### [WHAT NEEDS TO BE DONE]
Go through the lines below and tally those containing the string "unfold". Respond with the number only.

### [LISTED ENTRIES]
(* ===== verification/BTreeMap.v ===== *)
(** * BTreeMap: the ordered map of Rust's standard library

    A list of entries in strictly increasing order of their keys, with the
    operations the program uses. *)

From S2P Require Import Prelude.

Section btree.
Context {K V : Type} (cmp : K → K → comparison).

(** [BTreeMap::insert] *)
Fixpoint bt_insert (m : list (K * V)) (k : K) (v : V) : list (K * V) :=
  match m with
  | [] => [(k, v)]
  | (k', v') :: m' =>
      match cmp k k' with
      | Lt => (k, v) :: m
      | Eq => (k, v) :: m'
      | Gt => (k', v') :: bt_insert m' k v
      end
  end.

(** [BTreeMap::get] *)
Fixpoint bt_get (m : list (K * V)) (k : K) : option V :=
  match m with
  | [] => None
  | (k', v) :: m => match cmp k k' with Eq => Some v | _ => bt_get m k end
  end.

(** [BTreeMap::contains_key] *)
Definition bt_contains_key (m : list (K * V)) (k : K) : bool :=
  match bt_get m k with Some _ => true | None => false end.

(** [get_mut] followed by an update of the value, when there is one *)
Definition bt_update (f : V → V) (m : list (K * V)) (k : K) : list (K * V) :=
  (λ '(k', v), (k', match cmp k k' with Eq => f v | _ => v end)) <$> m.

Definition bt_sorted (m : list (K * V)) : Prop := StronglySorted (cmp_lt cmp) (m.*1).

(** ** Lemmas *)

Context `{!TotalCmp cmp}.

Lemma bt_insert_keys m k v k' : k' ∈ (bt_insert m k v).*1 → k' = k ∨ k' ∈ m.*1.
Proof.
  induction m as [|[a b] m IH]; cbn; [set_solver|].
  destruct (cmp k a); cbn; set_solver.
Qed.

Lemma bt_insert_sorted m k v : bt_sorted m → bt_sorted (bt_insert m k v).
Proof.
  unfold bt_sorted. induction m as [|[a b] m IH]; cbn; [by repeat constructor|].
  intros [Hs Hf]%StronglySorted_inv. destruct (cmp k a) eqn:E; cbn.
  - apply cmp_eq_iff in E as ->. by constructor.
  - constructor; [by constructor|]. constructor; [done|].
    eapply Forall_impl; [exact Hf|]. intros x Hx. by eapply cmp_lt_trans.
  - constructor; [by apply IH|]. apply Forall_forall. intros x [-> |Hx]%bt_insert_keys.
    + by apply (cmp_gt_lt cmp).
    + by eapply Forall_forall in Hf.
Qed.

Lemma bt_get_insert m k v k' :
  bt_get (bt_insert m k v) k' = match cmp k' k with Eq => Some v | _ => bt_get m k' end.
Proof.
  induction m as [|[a b] m IH]; cbn; [done|]. destruct (cmp k a) eqn:E; cbn.
  - apply cmp_eq_iff in E as ->. by destruct (cmp k' a).
  - done.
  - rewrite IH. destruct (cmp k' k) eqn:E'; [|done..].
    apply cmp_eq_iff in E' as ->. by rewrite E.
Qed.

Lemma bt_get_elem m k v : bt_sorted m → bt_get m k = Some v ↔ (k, v) ∈ m.
Proof.
  unfold bt_sorted. induction m as [|[a b] m IH]; cbn; [set_solver|].
  intros [Hs Hf]%StronglySorted_inv. rewrite elem_of_cons, <- (IH Hs).
  destruct (cmp k a) eqn:E.
  - apply cmp_eq_iff in E as ->. split; [intros [= ->]; by left|].
    intros [[= ->]|Hm]; [done|]. apply IH in Hm; [|done].
    eapply Forall_forall in Hf; [|by apply (list_elem_of_fmap_2' fst _ (a, v))].
    by apply (irreflexivity (cmp_lt cmp)) in Hf.
  - split; [by right|]. intros [[= -> ->]|?]; [|done]. by rewrite (cmp_refl cmp) in E.
  - split; [by right|]. intros [[= -> ->]|?]; [|done]. by rewrite (cmp_refl cmp) in E.
Qed.

Lemma bt_update_keys f m k : (bt_update f m k).*1 = m.*1.
Proof. unfold bt_update. rewrite <- list_fmap_compose. apply list_fmap_ext. by intros i [a b] _. Qed.

Lemma bt_get_update f m k k' :
  bt_get (bt_update f m k) k' = match cmp k k' with Eq => f <$> bt_get m k' | _ => bt_get m k' end.
Proof.
  induction m as [|[a b] m IH]; cbn; [by destruct (cmp k k')|].
  destruct (cmp k' a) eqn:E.
  - apply cmp_eq_iff in E as ->. by destruct (cmp k a).
  - apply IH.
  - apply IH.
Qed.

Lemma bt_filter_sorted (P : K * V → Prop) `{!∀ x, Decision (P x)} m : bt_sorted m → bt_sorted (filter P m).
Proof.
  unfold bt_sorted. induction m as [|[a b] m IH]; [done|]. cbn [fmap list_fmap].
  intros [Hs Hf]%StronglySorted_inv. rewrite filter_cons. case_decide; [|by apply IH].
  cbn [fmap list_fmap]. constructor; [by apply IH|]. apply Forall_forall.
  intros x ([k v] & -> & Hx)%list_elem_of_fmap. apply list_elem_of_filter in Hx as [_ Hx].
  eapply Forall_forall in Hf; [done|]. by apply (list_elem_of_fmap_2' fst _ (k, v)).
Qed.
End btree.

### [ANSWER BELOW]
4